United States

Guidance on private student loans with graduated repayment terms

COMPLIANCE NEWS  | 

The federal financial regulatory agencies (Office of the Comptroller of the Currency, Federal Reserve Board of Governors, Federal Deposit Insurance Corporation, National Credit Union Administration and Consumer Financial Protection Bureau) and the State Liaison Committee of the Federal Financial Institutions Examination Council (collectively, Agencies) issued interagency guidance titled "Guidance on Private Student Loans with Graduated Repayment Terms at Origination," which provides principles that financial institutions that offer private student loans with graduated repayment terms should consider.  

Student loans with graduated repayment terms have lower initial monthly payments that gradually increase as the student's income is expected to increase. The Agencies understand that some borrowers may prefer these more flexible repayment terms, and acknowledge that graduated repayment terms are available under some federal student loan programs. However, they caution that the increased credit risk associated with private student loans over federal student loan programs may make this type of repayment program not appropriate for private student loans.

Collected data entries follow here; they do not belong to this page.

(** Insertion at position [p] of connection [a]. *)
Lemma insert_isle_update i i' a p x l b :
  ooo_wf i -> (a < length (p_archipelagos_mem i))%nat -> free_isles_list i = x :: l ->
  (p <= length (isles_list i a))%nat ->
  p_archipelagos_mem i' = <[a := take p (isles_list i a) ++ x :: drop p (isles_list i a)]> (p_archipelagos_mem i) ->
  free_isles_list i' = l -> p_isles_mem i' = <[x := [b]]> (p_isles_mem i) ->
  max_num_archipelagos i' = max_num_archipelagos i ->
  ready_buffers_list i' = ready_buffers_list i -> free_buffers_list i' = free_buffers_list i ->
  ooo_wf i' /\ ooo_abs i' = sea_insert a p b (ooo_abs i).
Proof.
  intros W Ha Hf Hp H1 H2 H3 H4 H5 H6. destruct (wf_split i a W Ha) as [ND Hperm].
  rewrite Hf in ND, Hperm. simpl in ND. apply list.NoDup_cons in ND as [Hx ND].
  assert (Hb : (x < length (p_isles_mem i))%nat) by (apply (w_bound _ W); rewrite Hf; by left).
  assert (Hbl : forall y, buffers_list i' y = if decide (y = x) then [b] else buffers_list i y).
  { intros y. rewrite <- (buffers_set i x [b] y Hb). unfold buffers_list. by rewrite H3. }
  assert (Hxl : x ∉ isles_list i a) by set_solver.
  set (l' := take p (isles_list i a) ++ x :: drop p (isles_list i a)) in *.
  assert (U : conn_update a l l' i i').
  { constructor; try done.
    - rewrite Hf. subst l'. rewrite <- Permutation_middle, take_drop. simpl. by rewrite <- Permutation_middle.
    - by rewrite H3, length_insert.
    - intros y Hy. rewrite Hbl, decide_False; [done|]. intros ->. apply Hy. rewrite Hf. by left.
    - intros y Hy. rewrite Hbl, decide_False; [apply W; rewrite Hf; by right|]. intros ->. set_solver. }
  destruct (conn_update_wf _ _ _ _ _ W Ha U) as [W' Hc]. split; [done|].
  unfold sea_insert. simpl pool. rewrite Hf. simpl length.
  apply sea_ext; [|by simpl; rewrite H5|by simpl; rewrite H6|by simpl; rewrite H2].
  rewrite Hc. rewrite sea_isles_abs. simpl. f_equal. subst l'.
  rewrite fmap_app, fmap_cons, fmap_take, fmap_drop, Hbl, decide_True by done.
  rewrite (fmap_same (buffers_list i)); [done|].
  intros y Hy. rewrite Hbl, decide_False; [done|]. by intros ->.
Qed.

Lemma conn_idx_len i cid :
  ooo_wf i -> 0 <= archipelago_idx i cid /\
  (archipelago_idx i cid < max_num_archipelagos i <-> (conn_idx i cid < length (p_archipelagos_mem i))%nat).
Proof.
  intros W. pose proof (w_len _ W). pose proof (u32_bound (Z.land cid 0xffff - cid_base i)).
  unfold conn_idx, archipelago_idx in *. lia.
Qed.

(** [prev] is the isle after which the new one goes, at position [p]. *)
Lemma add_isle_at_refines i cid prev p b :
  ooo_wf i -> archipelago_idx i cid < max_num_archipelagos i ->
  match prev with
  | None => p = O
  | Some y => exists q, p = S q /\ isles_list i (conn_idx i cid) !! q = Some y
  end ->
  exists i', add_isle_at cid prev b i = Some i' /\ ooo_wf i' /\
             ooo_abs i' = sea_insert (conn_idx i cid) p b (ooo_abs i).
Proof.
  intros W Hr Hprev. destruct (conn_idx_len i cid W) as [H0 Hlt]. apply Hlt in Hr as Ha.
  unfold add_isle_at. destruct (free_isles_list i) as [|x l] eqn:Hf.
  - exists i. split; [done|]. split; [done|]. unfold sea_insert. simpl. by rewrite Hf.
  - unfold archipelago_idx at 1. simpl. fold (archipelago_idx i cid).
    destruct (Z.leb_spec (Z.of_nat (length (p_archipelagos_mem i))) (archipelago_idx i cid));
      [pose proof (w_len _ W); lia|].
    eexists. split; [done|]. fold (conn_idx i cid).
    destruct prev as [y|]; [destruct Hprev as (q & -> & Hq)|subst p].
    + pose proof (isle_facts i _ _ _ W Hq) as (_ & _ & ND & _).
      eapply (insert_isle_update i _ _ _ x l); try done.
      all: try (by destruct (_ <? _)).
      * apply lookup_lt_Some in Hq. lia.
      * rewrite <- (list_add_after_pos _ q x y ND Hq). by destruct (_ <? _).
    + eapply (insert_isle_update i _ _ _ x l); try done; try (by destruct (_ <? _)). lia.
Qed.

Lemma add_new_isle_refines i cid isle b :
  ooo_wf i -> 0 <= isle < 2 ^ 8 -> archipelago_idx i cid < max_num_archipelagos i ->
  exists i', qed_ooo_add_new_isle cid isle b i = Some i' /\ ooo_wf i' /\
             ooo_abs i' = sea_new_isle (conn_idx i cid) isle b (ooo_abs i).
Proof.
  intros W Hi Hr. unfold qed_ooo_add_new_isle, sea_new_isle.
  rewrite sea_isles_abs, list_lookup_fmap, (seek_archipelago_spec i cid W).
  destruct (1 <? isle).
  - rewrite (seek_isle_spec i cid _ W) by auto with qed.
    destruct (isles_list i (conn_idx i cid) !! isle_pos (u8 (isle - 1))) as [y|] eqn:E; simpl; [|eauto].
    destruct (isles_list i (conn_idx i cid)) as [|z l] eqn:El; [by rewrite lookup_nil in E|].
    apply add_isle_at_refines; try done. eexists. split; [done|]. by rewrite El.
  - destruct (isles_list i (conn_idx i cid)) as [|z l] eqn:El.
    + rewrite bool_decide_eq_true_2 by done. destruct (isle =? 1); simpl; [by apply add_isle_at_refines|eauto].
    + rewrite bool_decide_eq_false_2 by done. rewrite orb_true_r. by apply add_isle_at_refines.
Qed.

(** Changing the buffers of one isle of a connection. *)
Lemma modify_isle_refines i a p x bs :
  ooo_wf i -> isles_list i a !! p = Some x ->
  ooo_wf (set_buffers x bs i) /\
  ooo_abs (set_buffers x bs i) =
    (ooo_abs i) <| conns := <[a := <[p := bs]> (sea_isles (ooo_abs i) a)]> (conns (ooo_abs i)) |>.
Proof.
  intros W Hx. destruct (isle_facts i a p x W Hx) as (Ha & Hb & ND & NDf & Hnf & Hin).
  pose proof (buffers_set i x bs) as Hbl.
  assert (U : conn_update a (free_isles_list i) (isles_list i a) i (set_buffers x bs i)).
  { constructor; try done.
    - simpl. by rewrite list_insert_id by (by apply isles_list_some).
    - simpl. by rewrite length_insert.
    - intros y Hy. rewrite Hbl, decide_False by set_solver. done.
    - intros y Hy. rewrite Hbl, decide_False by (done || congruence). by apply W. }
  destruct (conn_update_wf _ _ _ _ _ W Ha U) as [W' Hc]. split; [done|].
  apply sea_ext; [|done|done|done]. rewrite Hc, sea_isles_abs. simpl. f_equal.
  rewrite (fmap_modify (buffers_list i) _ _ p x ND Hx).
  - by rewrite Hbl, decide_True by done.
  - intros y Hy. by rewrite Hbl, decide_False by done.
Qed.

Lemma add_new_buffer_refines i cid isle b side :
  ooo_wf i -> 0 <= isle < 2 ^ 8 ->
  ooo_wf (qed_ooo_add_new_buffer cid isle b side i) /\
  ooo_abs (qed_ooo_add_new_buffer cid isle b side i) = sea_add_buffer (conn_idx i cid) isle b side (ooo_abs i).
Proof.
  intros W Hi. unfold qed_ooo_add_new_buffer, sea_add_buffer.
  rewrite (seek_isle_spec i cid isle W Hi), sea_isles_abs, list_lookup_fmap.
  destruct (isles_list i (conn_idx i cid) !! isle_pos isle) as [x|] eqn:E; [|done]. simpl fmap.
  destruct side; rewrite <- sea_isles_abs; by apply modify_isle_refines.
Qed.

Lemma isle_pos_succ left : 0 <= left < 2 ^ 8 -> isle_pos (u8 (left + 1)) = Z.to_nat left.
Proof.
  intros H. unfold isle_pos, u8. rewrite Zminus_mod_idemp_l.
  replace (left + 1 - 1) with left by lia. by rewrite Z.mod_small by lia.
Qed.
Lemma isle_pos_pred left : 0 < left < 2 ^ 8 -> S (isle_pos left) = Z.to_nat left.
Proof. intros H. unfold isle_pos. rewrite u8_small by lia. lia. Qed.
Lemma sea_insert_perm s a p b :
  (a < length (conns s))%nat ->
  sea_buffers (sea_insert a p b s) ≡ₚ sea_buffers s ++ (if (pool s =? 0)%nat then [] else [b]).
Proof.
  intros Ha. unfold sea_insert. destruct (pool s) as [|n]; simpl; [by rewrite app_nil_r|]. unfold sea_buffers. simpl.
  destruct (conns_update_perm s a (take p (sea_isles s a) ++ [b] :: drop p (sea_isles s a)) Ha) as (rest & -> & ->).
  rewrite concat_app. rewrite <- (take_drop p (sea_isles s a)) at 3. rewrite concat_app. simpl.
  change (b :: concat (drop p (sea_isles s a))) with ([b] ++ concat (drop p (sea_isles s a))). aac_reflexivity.
Qed.

Lemma sea_new_isle_perm s a isle b :
  (a < length (conns s))%nat ->
  sea_buffers (sea_new_isle a isle b s) ≡ₚ sea_buffers s ++ accepted (fun _ => a) (OpAddNewIsle 0 isle b) s.
Proof.
  intros Ha. unfold sea_new_isle, accepted.
  pose proof (fun p => sea_insert_perm s a p b Ha) as Hi.
  destruct (1 <? isle).
  - destruct (sea_isles s a !! isle_pos (u8 (isle - 1))); [rewrite Hi; by destruct (pool s =? 0)%nat|].
    destruct (pool s =? 0)%nat; by rewrite app_nil_r.
  - destruct ((isle =? 1) || _); [rewrite Hi; by destruct (pool s =? 0)%nat|].
    destruct (pool s =? 0)%nat; by rewrite app_nil_r.
Qed.

Lemma concat_insert_mid {A} (ls : list (list A)) p l l' :
  ls !! p = Some l -> exists rest, concat ls ≡ₚ l ++ rest /\ concat (<[p := l']> ls) ≡ₚ l' ++ rest.
Proof. intros H. eexists. by apply concat_insert_perm. Qed.

Lemma sea_add_buffer_perm s a isle b side :
  sea_buffers (sea_add_buffer a isle b side s) ≡ₚ
  sea_buffers s ++ match sea_isles s a !! isle_pos isle with Some _ => [b] | None => [] end.
Proof.
  unfold sea_add_buffer. destruct (sea_isles s a !! isle_pos isle) as [bs|] eqn:E; [|by rewrite app_nil_r].
  unfold sea_buffers. simpl. set (bs' := match side with QED_OOO_LEFT_BUF => _ | _ => _ end).
  destruct (conns_update_perm s a (<[isle_pos isle := bs']> (sea_isles s a)) (sea_isle_lt _ _ _ _ E)) as (rest & -> & ->).
  destruct (concat_insert_mid _ _ _ bs' E) as (r & -> & ->).
  assert (Hb : bs' ≡ₚ bs ++ [b]) by (subst bs'; destruct side; [apply Permutation_cons_append|done]).
  rewrite Hb. aac_reflexivity.
Qed.

Lemma sea_join_perm s a l : sea_buffers (sea_join a l s) ≡ₚ sea_buffers s.
Proof.
  unfold sea_join. destruct (sea_isles s a !! l) as [rb|] eqn:E; [|done]. pose proof (sea_isle_lt _ _ _ _ E) as Ha.
  destruct l as [|l]; unfold sea_buffers; simpl.
  - destruct (conns_update_perm s a (delete 0%nat (sea_isles s a)) Ha) as (rest & -> & ->).
    rewrite (concat_delete_perm _ _ _ E). aac_reflexivity.
  - destruct (conns_update_perm s a (alter (fun lb => lb ++ rb) l (delete (S l) (sea_isles s a))) Ha) as (rest & -> & ->).
    rewrite (concat_delete_perm _ _ _ E).
    destruct (lookup_lt_is_Some_2 (sea_isles s a) l) as [lb Hl]; [apply lookup_lt_Some in E; lia|].
    assert (Hd : delete (S l) (sea_isles s a) !! l = Some lb) by (rewrite list_lookup_delete_lt by lia; done).
    assert (Hal : alter (fun lb => lb ++ rb) l (delete (S l) (sea_isles s a)) = <[l := lb ++ rb]> (delete (S l) (sea_isles s a))).
    { apply list_eq. intros j. rewrite list_lookup_alter. destruct (decide (l = j)) as [<-|Hne].
      - by rewrite Hd, list_lookup_insert_eq by (by eapply lookup_lt_Some).
      - by rewrite list_lookup_insert_ne. }
    rewrite Hal. destruct (concat_insert_mid _ _ _ (lb ++ rb) Hd) as (r & -> & ->). aac_reflexivity.
Qed.

Lemma sea_release_perm s a : sea_buffers (sea_release a s) ≡ₚ sea_buffers s.
Proof.
  unfold sea_release, sea_buffers. simpl. destruct (decide (a < length (conns s))%nat) as [Ha|Ha].
  - destruct (conns_update_perm s a [] Ha) as (rest & -> & ->). simpl. aac_reflexivity.
  - rewrite list_insert_ge by lia. unfold sea_isles. rewrite (lookup_ge_None_2 (conns s)) by lia. simpl.
    by rewrite app_nil_r.
Qed.

Lemma sea_release_first_perm l : forall s, sea_buffers (fold_left (fun s a => sea_release a s) l s) ≡ₚ sea_buffers s.
Proof. induction l as [|a l IH]; intros s; [done|]. simpl. by rewrite IH, sea_release_perm. Qed.

Lemma sea_exec_perm conn op s :
  match op with OpAddNewIsle cid _ _ => (conn cid < length (conns s))%nat | _ => True end ->
  sea_buffers (sea_exec conn op s) ++ handed_out op s ≡ₚ sea_buffers s ++ accepted conn op s.
Proof.
  intros H. destruct op; simpl handed_out; simpl accepted; rewrite ?app_nil_r; unfold sea_exec.
  - induction (Z.to_nat size) as [|n IH]; [done|]. simpl. by rewrite sea_drop_perm.
  - by apply (sea_new_isle_perm s (conn cid)).
  - apply sea_add_buffer_perm.
  - apply sea_join_perm.
  - apply sea_release_perm.
  - rewrite <- (sea_release_first_perm (seq 0 (length (conns s))) s). unfold sea_buffers. simpl.
    by rewrite <- app_assoc.
  - unfold sea_buffers. simpl. aac_reflexivity.
  - unfold sea_buffers. simpl. destruct on_tail; [aac_reflexivity|].
    change (b :: ready s) with ([b] ++ ready s). aac_reflexivity.
  - unfold sea_buffers. simpl. destruct (free s) as [|b l]; simpl; [by rewrite app_nil_r|].
    rewrite take_0. change (b :: l ++ ready s ++ concat (concat (conns s))) with ([b] ++ l ++ ready s ++ concat (concat (conns s))).
    aac_reflexivity.
  - unfold sea_buffers. simpl. destruct (ready s) as [|b l]; simpl; [by rewrite app_nil_r|].
    rewrite take_0. change (b :: l ++ concat (concat (conns s))) with ([b] ++ l ++ concat (concat (conns s))).
    aac_reflexivity.
Qed.

(** ** Order *)

(** The stream of a connection: what is ready, then its isles left to right. *)
Definition conn_isles (i : qed_ooo_info) (cid : Z) : list (list qed_ooo_buffer) :=
  buffers_list i <$> isles_list i (conn_idx i cid).

Lemma concat_merge {A} (ls : list (list A)) : forall l rb,
  ls !! S l = Some rb -> concat (alter (fun lb => lb ++ rb) l (delete (S l) ls)) = concat ls.
Proof.
  induction ls as [|x ls IH]; intros [|l] rb H; [done..| |]; simpl in *.
  - destruct ls as [|y ls]; [done|]. simpl in *. injection H as ->. by rewrite <- app_assoc.
  - f_equal. by apply IH.
Qed.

The Agencies outlined the following principles for financial institutions to consider, including in their policies and procedures for underwriting private student loans with graduated repayment terms:

  • The loans should have defined repayment periods that promote orderly repayment over the life of the loan and avoid negative amortization or balloon payments.
  • Graduated repayment terms should consist of monthly payments the borrower can sustain over the life of the loan and should begin early in the repayment period and limit payment shock.
  • Graduated repayment terms should be based on the borrower's (and cosigner's) ability to repay and should consider the highest amortizing payment over the term of the loan, and not be structured in a way that could mask delinquencies or defer losses.
  • The loans must comply with all applicable state and federal consumer protection regulations, including, but not limited to, Electronic Fund Transfers (Regulation E), Equal Credit Opportunity (Regulation B), Truth in Lending (Regulation Z), and all prohibitions against unfair, deceptive, or abusive acts or practices.
  • Financial institutions should provide borrowers with fully compliant disclosures that clearly indicate the timing and amount of payments to help ensure borrowers understand the loans' terms and features.
  • Procedures should include processes for contacting borrowers before the start of the repayment period and before each payment reset date that will help establish student debt as a priority for the borrower and to assist borrowers in dealing effectively with payment increases and other possible repayment challenges.

The Agencies remind financial institutions that both borrowers and lenders are best served by amortizing repayments of principal and interest over a reasonable time frame. However, private student loans that include graduated repayment terms and are prudently underwritten may align borrowers' income with loan repayment terms in a manner consistent with safe and sound lending practices.